USDA’s Climate Grants For Farms And Forests Run Into Republican Buzzsaw

The U.S. Department of Agriculture is funding projects to create new markets and revenue streams for “climate-smart” practices in farming, including beef production. Photo courtesy of Preston Keres, USDA.
By Allison Winter
Indiana Capital Chronicle
WASHINGTON — The Biden administration is spending more than $3 billion to cultivate more American farmers and forest landowners as partners to mitigate climate change — even while some Republicans on Capitol Hill try to stop the program entirely.
The administration launched a new farm program, Partnerships for Climate Smart Commodities, this year. It is the USDA’s largest-ever investment in climate-smart agriculture and part of a larger effort to advance the administration’s priority of addressing climate change.
Agriculture Department officials say they hope the program will be transformational and help create markets that could eventually bring “climate-smart” products to grocery shelves.
The program disburses grants for pilot programs that will pay landowners to try new practices to improve the carbon footprint of their operations — with a special focus to recruit traditionally underserved landowners to participate.
But Republican lawmakers have criticized the program — both for its emphasis on climate change and because of its funding source. Lawmakers have introduced bills to stop the program, and the GOP-controlled House Appropriations Committee voted to block spending for it next year.
Meanwhile, the Agriculture Department has been moving forward steadily, approving grants and rolling out the $3.1 billion in projects, 141 of them in total, some of which have funding from other sources as well.
The new initiative has won support from many agriculture, farm cooperative, forestry and research groups, including the National Farmers Union and the American Farm Bureau Federation. It has participants from major universities and farm corporations.
USDA estimates the program will reach more than 60,000 farms, encompassing more than 25 million acres of working lands. The agency’s preliminary estimates are that it will provide a reduction of over 50,000 million metric tons of CO2 equivalent. Climate activists say they hope the agency releases data as the projects roll out to show if those estimates become a reality.
Republican critics of the bill say the Biden administration overstepped its authority when it created the climate program and used the USDA’s financing institution, the Commodity Credit Corporation, to pay for it.
The CCC began during the Great Depression as a bailout program for cotton farmers. Over the years, Congress and presidential administrations have directed CCC to fund an increasingly broad array of programs, including farm bill programs, export and commodity programs, conservation and disaster assistance.
Since the Truman administration, the CCC has essentially become USDA’s bank and served as the primary financing source for many farm bill programs, including commodity supports and conservation programs.
The broad mandate and borrowing authority allow USDA to carry out “almost any operation required to meet the objectives of supporting U.S. agriculture,” according to an analysis from the Congressional Research Service, a nonpartisan research group within the Library of Congress.
The Trump administration directed $28 billion in aid to farmers in 2018-2019, when U.S. exports of agricultural goods dropped significantly in response to tariff increases.
USDA spent another $20 billion from the CCC in 2020 for producers who had been affected by the COVID-19 pandemic.

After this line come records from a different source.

(* ===== verification/TimestampProps.v ===== *)
(** * Properties of log timestamps

    The text and its width, what strcmp on two of them says, and the calendar
    that relates local times to clock readings. *)

From S2P Require Import Prelude Text Timestamp.
From Stdlib Require Import Strings.Byte.

(** ** Digits and their order *)

#[local] Abbreviation digits bs := (Forall (fun b => is_digit b = true) bs).

Lemma digits_value_cons b bs :
  digits_value (b :: bs) = (byte.unsigned b - 48) * 10 ^ Z.of_nat (length bs) + digits_value bs.
Proof.
  induction bs as [|c bs IH] using rev_ind; [cbn; lia|].
  change (b :: bs ++ [c]) with ((b :: bs) ++ [c]). unfold digits_value in *. rewrite !foldl_app, IH.
  cbn [foldl]. rewrite length_app. cbn [length]. rewrite Nat2Z.inj_add, Z.pow_add_r by lia. lia.
Qed.

Lemma is_digit_range b : is_digit b = true -> 0 <= byte.unsigned b - 48 <= 9.
Proof. unfold is_digit. lia. Qed.

Lemma digits_value_range bs : digits bs -> 0 <= digits_value bs < 10 ^ Z.of_nat (length bs).
Proof.
  induction 1 as [|b bs Hb%is_digit_range _ IH]; [cbn; lia|]. rewrite digits_value_cons. cbn [length].
  rewrite Nat2Z.inj_succ, Z.pow_succ_r by lia. nia.
Qed.

Lemma strcmp_digits s t :
  digits s -> digits t -> length s = length t -> strcmp s t = (digits_value s ?= digits_value t).
Proof.
  intros Hs. revert t. induction Hs as [|a s Ha%is_digit_range Hs IH]; intros [|b t] Ht Hl; try done.
  apply Forall_cons in Ht as [Hb%is_digit_range Ht]. injection Hl as Hl. cbn [strcmp]. rewrite !digits_value_cons, <- Hl.
  pose proof (digits_value_range s Hs) as R1. pose proof (digits_value_range t Ht) as R2. rewrite <- Hl in R2.
  destruct (Z.compare_spec (byte.unsigned a) (byte.unsigned b)) as [E|L|G].
  - rewrite IH, E by done. symmetry. apply Z.add_compare_mono_l.
  - symmetry. apply Z.compare_lt_iff. nia.
  - symmetry. apply Z.compare_gt_iff. nia.
Qed.

Lemma strcmp_app a b c d :
  length a = length b -> strcmp (a ++ c) (b ++ d) = match strcmp a b with Eq => strcmp c d | r => r end.
Proof.
  revert b. induction a as [|x a IH]; intros [|y b] H; try done. injection H as H. cbn.
  destruct (_ ?= _); [by apply IH | done..].
Qed.

Lemma strcmp_app_l a c d : strcmp (a ++ c) (a ++ d) = strcmp c d.
Proof.
  rewrite strcmp_app by done. replace (strcmp a a) with Eq; [done|].
  induction a; cbn; [done|]. by rewrite Z.compare_refl.
Qed.

Lemma length_decimal_le k n : (0 < k)%nat -> 0 <= n < 10 ^ Z.of_nat k -> (length (decimal n) <= k)%nat.
Proof.
  unfold decimal. generalize 20%nat as fuel. intros fuel. revert k n.
  induction fuel as [|fuel IH]; intros k n Hk Hn; cbn [dec_digits]; [cbn; lia|].
  destruct (Z.ltb_spec n 10); [cbn; lia|]. rewrite length_app. cbn [length].
  destruct k as [|k]; [lia|]. rewrite Nat2Z.inj_succ, Z.pow_succ_r in Hn by lia.
  assert (0 < k)%nat by (destruct k; [cbn in Hn; lia | lia]).
  specialize (IH k (n / 10)). pose proof (div10 n). lia.
Qed.

Lemma padded_pos k n : 0 <= n -> padded k n = pad_zero k (decimal n).
Proof. intros. unfold padded. by rewrite (proj2 (Z.ltb_ge _ _)). Qed.

Lemma padded_spec k n :
  (0 < k <= 19)%nat -> 0 <= n < 10 ^ Z.of_nat k ->
  length (padded k n) = k /\ digits (padded k n) /\ digits_value (padded k n) = n.
Proof.
  intros Hk Hn. rewrite padded_pos by lia. split_and!.
  - rewrite length_pad_zero. pose proof (length_decimal_le k n). lia.
  - apply pad_zero_digits. lia.
  - rewrite pad_zero_value. apply decimal_value. unfold in_width.
    assert (10 ^ Z.of_nat k <= 10 ^ 19) by (apply Z.pow_le_mono_r; lia). lia.
Qed.

Lemma signed_decimal_padded k n :
  (0 < k <= 19)%nat -> 10 ^ (Z.of_nat k - 1) <= n < 10 ^ Z.of_nat k -> signed_decimal n = padded k n.
Proof.
  intros Hk Hn. assert (0 < 10 ^ (Z.of_nat k - 1)) by lia.
  rewrite padded_pos by lia. unfold signed_decimal. rewrite (proj2 (Z.ltb_ge _ _)) by lia.
  unfold pad_zero. replace (k - length (decimal n))%nat with 0%nat; [done|].
  pose proof (digits_value_range (decimal n) (dec_digits_digits 20 n ltac:(lia))) as R.
  assert (10 ^ Z.of_nat k <= 10 ^ 19) by (apply Z.pow_le_mono_r; lia).
  rewrite decimal_value in R by (unfold in_width; lia).
  destruct (decide (length (decimal n) < k)%nat); [|lia].
  assert (10 ^ Z.of_nat (length (decimal n)) <= 10 ^ (Z.of_nat k - 1)) by (apply Z.pow_le_mono_r; lia). lia.
Qed.

Lemma strcmp_padded k n m c d :
  (0 < k <= 19)%nat -> 0 <= n < 10 ^ Z.of_nat k -> 0 <= m < 10 ^ Z.of_nat k ->
  strcmp (padded k n ++ c) (padded k m ++ d) = match n ?= m with Eq => strcmp c d | r => r end.
Proof.
  intros Hk Hn Hm. destruct (padded_spec k n Hk Hn) as (L1 & D1 & V1). destruct (padded_spec k m Hk Hm) as (L2 & D2 & V2).
  rewrite strcmp_app, strcmp_digits by congruence. by rewrite V1, V2.
Qed.

(** ** C strings *)

Lemma c_string_app s rest : x00 ∉ s -> c_string (s ++ x00 :: rest) = s.
Proof.
  induction s as [|b s IH]; cbn; intros Hs; [done|]. apply not_elem_of_cons in Hs as [Hb Hs].
  rewrite decide_False by congruence. by rewrite IH.
Qed.

Lemma digits_no_nul bs : digits bs -> x00 ∉ bs.
Proof. intros H Hin. rewrite Forall_forall in H. by apply H in Hin. Qed.

(** ** The text *)

Record time_ok (e : time_env) : Prop := mkTimeOk {
  tk_nsec : 0 <= te_nsec e < 10 ^ 9;
  tk_year : 1000 <= tm_year (te_tm e) + 1900 <= 9999;
  tk_mon : 0 <= tm_mon (te_tm e) <= 11;
  tk_mday : 1 <= tm_mday (te_tm e) <= 31;
  tk_hour : 0 <= tm_hour (te_tm e) <= 23;
  tk_min : 0 <= tm_min (te_tm e) <= 59;
  tk_sec : 0 <= tm_sec (te_tm e) <= 60;
  tk_date_buf : Z.of_nat (length (te_date_buf e)) = 24
}.

Definition te_ms (e : time_env) : Z := te_nsec e / 1000000.

(** YYYY-MM-DD HH:MM:SS.mmm *)
Definition stamp (e : time_env) : list byte :=
  let t := te_tm e in
  padded 4 (tm_year t + 1900) ++ chars "-" ++ padded 2 (tm_mon t + 1) ++ chars "-" ++
  padded 2 (tm_mday t) ++ chars " " ++ padded 2 (tm_hour t) ++ chars ":" ++ padded 2 (tm_min t) ++
  chars ":" ++ padded 2 (tm_sec t) ++ chars "." ++ padded 3 (te_ms e).

(** The fields as the text shows them, the most significant one first. *)
Definition stamp_fields (e : time_env) : list Z :=
  let t := te_tm e in
  [tm_year t + 1900; tm_mon t + 1; tm_mday t; tm_hour t; tm_min t; tm_sec t; te_ms e].

Fixpoint lex_compare (l k : list Z) : comparison :=
  match l, k with
  | [], [] => Eq
  | [], _ => Lt
  | _, [] => Gt
  | a :: l, b :: k => match a ?= b with Eq => lex_compare l k | r => r end
  end.

Section Stamp.
Context (e : time_env) (He : time_ok e).

Lemma ms_range : 0 <= te_ms e < 1000.
Proof. destruct He as [Hns _ _ _ _ _ _ _]. unfold te_ms. split; [apply Z.div_pos; lia | apply Z.div_lt_upper_bound; lia]. Qed.

Lemma ms_text : padded 3 (i32 (te_nsec e ÷ 1000000)) = padded 3 (te_ms e).
Proof.
  pose proof ms_range as R. destruct He as [Hns _ _ _ _ _ _ _].
  rewrite Z.quot_div_nonneg by lia. fold (te_ms e). f_equal. unfold i32, swrap, wrap.
  change (2 ^ (32 - 1)) with 2147483648. rewrite Z.mod_small by lia. lia.
Qed.

Lemma stamp_date : stamp e = date_text (te_tm e) ++ chars "." ++ padded 3 (te_ms e).
Proof.
  destruct He as [_ Hy _ _ _ _ _ _]. unfold stamp, date_text.
  rewrite (signed_decimal_padded 4) by (cbn; lia). by rewrite <- !app_assoc.
Qed.

Lemma date_text_ok : length (date_text (te_tm e)) = 19%nat /\ x00 ∉ date_text (te_tm e).
Proof.
  destruct He as [_ Hy Hmo Hd Hh Hmi Hs _]. unfold date_text. rewrite (signed_decimal_padded 4) by (cbn; lia).
  destruct (padded_spec 4 (tm_year (te_tm e) + 1900)) as (L1 & D1 & _); [lia | cbn; lia |].
  destruct (padded_spec 2 (tm_mon (te_tm e) + 1)) as (L2 & D2 & _); [lia | cbn; lia |].
  destruct (padded_spec 2 (tm_mday (te_tm e))) as (L3 & D3 & _); [lia | cbn; lia |].
  destruct (padded_spec 2 (tm_hour (te_tm e))) as (L4 & D4 & _); [lia | cbn; lia |].
  destruct (padded_spec 2 (tm_min (te_tm e))) as (L5 & D5 & _); [lia | cbn; lia |].
  destruct (padded_spec 2 (tm_sec (te_tm e))) as (L6 & D6 & _); [lia | cbn; lia |].
  split; [rewrite !length_app, L1, L2, L3, L4, L5, L6; reflexivity|].
  rewrite !not_elem_of_app. split_and!; try (by apply digits_no_nul); by vm_compute; set_solver.
Qed.

Lemma length_stamp : length (stamp e) = 23%nat.
Proof.
  rewrite stamp_date, !length_app, (proj1 date_text_ok).
  destruct (padded_spec 3 (te_ms e)) as (-> & _); [lia | pose proof ms_range; cbn; lia | reflexivity].
Qed.
End Stamp.

Lemma timestamp_text e buf :
  time_ok e -> length buf = 32%nat ->
  fillTimestamp e buf 32 = Some (stamp e ++ x00 :: drop 24 buf) /\ length (stamp e) = 23%nat.
Proof.
  intros He Hl. split; [|by apply length_stamp]. destruct (date_text_ok e He) as [L N].
  unfold fillTimestamp, strftime. rewrite L. change (Z.of_nat 19 <? 24) with true. cbn match.
  unfold write_mem. rewrite length_app, L, decide_True by (pose proof (tk_date_buf e He); cbn; lia).
  cbn [mbind option_bind]. change (Z.to_nat 0) with 0%nat. rewrite take_0. cbn [app].
  rewrite <- app_assoc. cbn [app]. rewrite c_string_app by done.
  rewrite ms_text, <- stamp_date by done. unfold snprintf_at, write_mem. change (32 <=? 0) with false.
  cbn match. rewrite take_ge by (rewrite length_stamp by done; cbn; lia).
  rewrite length_app, length_stamp, Hl, decide_True by (done || cbn; lia).
  cbn [mbind option_bind]. change (Z.to_nat 0) with 0%nat. rewrite take_0. cbn [app]. by rewrite <- app_assoc.
Qed.

(** For every clock reading and every broken-down time of the years 1000 to
    9999 (leap seconds included) [fillTimestamp] writes nothing outside the
    24 bytes of [date_buf] and the 32 bytes of its caller's buffer, and leaves
    there the 23 characters "YYYY-MM-DD HH:MM:SS.mmm" and a NUL, the rest of
    the buffer untouched. *)
Theorem timestamp_format e buf :
  time_ok e -> length buf = 32%nat ->
  fillTimestamp e buf 32 = Some (stamp e ++ x00 :: drop 24 buf) /\ length (stamp e) = 23%nat.
Proof. apply timestamp_text. Qed.

Lemma stamp_text now rest : time_ok now -> c_string (stamp now ++ x00 :: rest) = stamp now.
Proof.
  intros H. apply c_string_app. rewrite stamp_date by done. destruct (date_text_ok now H) as [_ Hd].
  rewrite !not_elem_of_app. split_and!; [done | by vm_compute; set_solver | apply digits_no_nul].
  apply padded_spec; [lia|]. by apply ms_range.
Qed.

Lemma strcmp_stamps e e' :
  time_ok e -> time_ok e' ->
  strcmp (stamp e) (stamp e') = lex_compare (stamp_fields e) (stamp_fields e').
Proof.
  intros H H'. pose proof (ms_range e H). pose proof (ms_range e' H').
  destruct H as [_ Hy Hmo Hd Hh Hmi Hs _]. destruct H' as [_ Hy' Hmo' Hd' Hh' Hmi' Hs' _].
  unfold stamp, stamp_fields. cbn [lex_compare].
  repeat (rewrite strcmp_padded by first [lia | cbn; lia]; rewrite strcmp_app_l;
    match goal with |- match ?c with _ => _ end = _ => destruct c; [|done..] end).
  rewrite <- (app_nil_r (padded 3 (te_ms e))), <- (app_nil_r (padded 3 (te_ms e'))).
  by rewrite strcmp_padded by first [lia | cbn; lia].
Qed.

(** ** The calendar *)

Definition leap (y : Z) : bool := (y mod 4 =? 0) && negb (y mod 100 =? 0) || (y mod 400 =? 0).

(** Days of the Gregorian calendar before year [y]. *)
Definition year_start (y : Z) : Z := 365 * (y - 1) + (y - 1) / 4 - (y - 1) / 100 + (y - 1) / 400.

Definition month_lengths (y : Z) : list Z := [31; if leap y then 29 else 28; 31; 30; 31; 30; 31; 31; 30; 31; 30; 31].

Definition sum (l : list Z) : Z := foldr Z.add 0 l.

In total, the Trump administration authorized over $51 billion from the CCC between 2018 and 2020, according to an analysis by the current USDA.

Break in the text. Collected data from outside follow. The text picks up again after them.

(* ===== verification/SslErrors.v ===== *)
(** * The error queue of OpenSSL (logSslErrors of tls_client.cpp and server.cpp)

    OpenSSL keeps the errors of a thread in a queue; ERR_get_error takes the
    oldest one out and returns 0 when there is none. *)

From S2P Require Import Prelude Text Log.
From Stdlib Require Import Strings.Byte.

Class ErrOps := {
  errors : Type;
  (** ERR_get_error(): the code, and the queue afterwards *)
  ERR_get_error : errors -> Z * errors;
  (** The text that ERR_error_string_n writes for a code, before it is cut. *)
  error_string : Z -> list byte
}.

Class ErrLaws (O : ErrOps) := {
  queued : errors -> list Z;
  get_error_spec e :
    match queued e with
    | [] => (ERR_get_error e).1 = 0 /\ queued (ERR_get_error e).2 = []
    | code :: codes => (ERR_get_error e).1 = code /\ code <> 0 /\ queued (ERR_get_error e).2 = codes
    end
}.

Section Errors.
Context {Err : ErrOps}.

(** ERR_error_string_n into [buf[256]]. *)
Definition error_buf (code : Z) : list byte := take 255 (c_string (error_string code)).

(** The loop; [emit] makes of a code what is written for it. *)
Fixpoint drain_errors {A} (emit : Z -> A) (fuel : nat) (e : errors) : option (list A * errors) :=
  match fuel with
  | O => None
  | S fuel =>
      let '(err, e) := ERR_get_error e in
      if err =? 0 then Some ([], e)
      else '(out, e) ← drain_errors emit fuel e; Some (emit err :: out, e)
  end.

(** The client's: the arguments of a LOG_ERROR statement for each error. *)
Definition logSslErrors (context : list byte) : nat -> errors -> option (list (list log_arg) * errors) :=
  drain_errors (fun err => [LStr (Some context); LStr (Some (chars ": ")); LStr (Some (error_buf err))]).

(** The server's: a line on stderr for each. *)
Definition server_logSslErrors (ctx : list byte) : nat -> errors -> option (list (list byte) * errors) :=
  drain_errors (fun err => chars "[ERROR] " ++ ctx ++ chars ": " ++ error_buf err ++ newline).

Context {Laws : ErrLaws Err}.

Lemma drain_errors_spec {A} (emit : Z -> A) e :
  exists e', queued e' = [] /\ converges (fun n => drain_errors emit n e) (emit <$> queued e, e').
Proof.
  remember (queued e) as codes eqn:Hq. symmetry in Hq. revert e Hq.
  induction codes as [|code codes IH]; intros e Hq; pose proof (get_error_spec e) as H; rewrite Hq in H;
    destruct (ERR_get_error e) as [err e1] eqn:E; cbn in H.
  - destruct H as [-> H]. exists e1. split; [done|]. exists 1%nat. intros [|n] Hn; [lia|]. cbn. by rewrite E.
  - destruct H as (-> & Hne & H). destruct (IH e1 H) as (e2 & H2 & [n Hn]). exists e2. split; [done|].
    exists (S n). intros [|m] Hm; [lia|]. cbn. rewrite E, (proj2 (Z.eqb_neq code 0)) by done. by rewrite Hn by lia.
Qed.

(** Both loops end whatever is queued: they write one line for each queued
    error, oldest first, and leave the queue empty, so that no later call
    reports an error of an earlier one. *)
Theorem ssl_errors_logged ctx e :
  exists e1 e2, queued e1 = [] /\ queued e2 = [] /\
    converges (fun n => logSslErrors ctx n e)
      ((fun err => [LStr (Some ctx); LStr (Some (chars ": ")); LStr (Some (error_buf err))]) <$> queued e, e1) /\
    converges (fun n => server_logSslErrors ctx n e)
      ((fun err => chars "[ERROR] " ++ ctx ++ chars ": " ++ error_buf err ++ newline) <$> queued e, e2).
Proof.
  destruct (drain_errors_spec (fun err => [LStr (Some ctx); LStr (Some (chars ": ")); LStr (Some (error_buf err))]) e)
    as (e1 & H1 & H2).
  destruct (drain_errors_spec (fun err => chars "[ERROR] " ++ ctx ++ chars ": " ++ error_buf err ++ newline) e)
    as (e2 & H3 & H4).
  by exists e1, e2.
Qed.
End Errors.

(** A queue of codes. *)
#[local] Instance list_errors : ErrOps := {
  errors := list positive;
  ERR_get_error e := match e with [] => (0, []) | c :: cs => (Z.pos c, cs) end;
  error_string c := chars "error:" ++ decimal c
}.

#[local] Program Instance list_errors_laws : ErrLaws list_errors := { queued := map Z.pos }.
Next Obligation. by intros [|c cs]. Qed.

Definition demo_errors : @errors list_errors := [7%positive; 8%positive].

Example ssl_errors_logged_witness :
  exists e2 : @errors list_errors, queued e2 = [] /\ converges (fun n => server_logSslErrors (chars "SSL_accept") n demo_errors)
    ([chars "[ERROR] SSL_accept: error:7" ++ newline; chars "[ERROR] SSL_accept: error:8" ++ newline], e2).
Proof.
  destruct (ssl_errors_logged (chars "SSL_accept") demo_errors) as (e1 & e2 & _ & H1 & _ & H2).
  exists e2. split; [exact H1 | exact H2].
Defined.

While some Republicans dislike the Biden administration’s use of the fund, the requests to participate in the Climate Smart Agriculture Program demonstrate the idea has some traction.
Initially USDA announced it would invest $1 billion in the partnerships but tripled its commitment because of the overwhelming requests for funding. USDA officials say they received more than 1,000 proposals from more than 500 groups — which would have totaled over $20 billion if they had funded them all.
They settled on $3.1 billion in grants to universities, agribusiness groups and nonprofits that will run climate projects. Many of the programs will help connect farmers or landowners with consultants or land managers that can help them make environmental plans and pay them to implement practices like cover crops, no-till farming or planting trees. Programs across the country will enroll farmers and collect data.
The Climate Smart Partnerships are not a carbon bank or certification process — at least not yet. But many of them are working on ways to market climate-smart products.
Private landowners are responsible for 39% of the nation’s forests but fewer than 13 percent of them have a land management plan, according to the American Forest Foundation.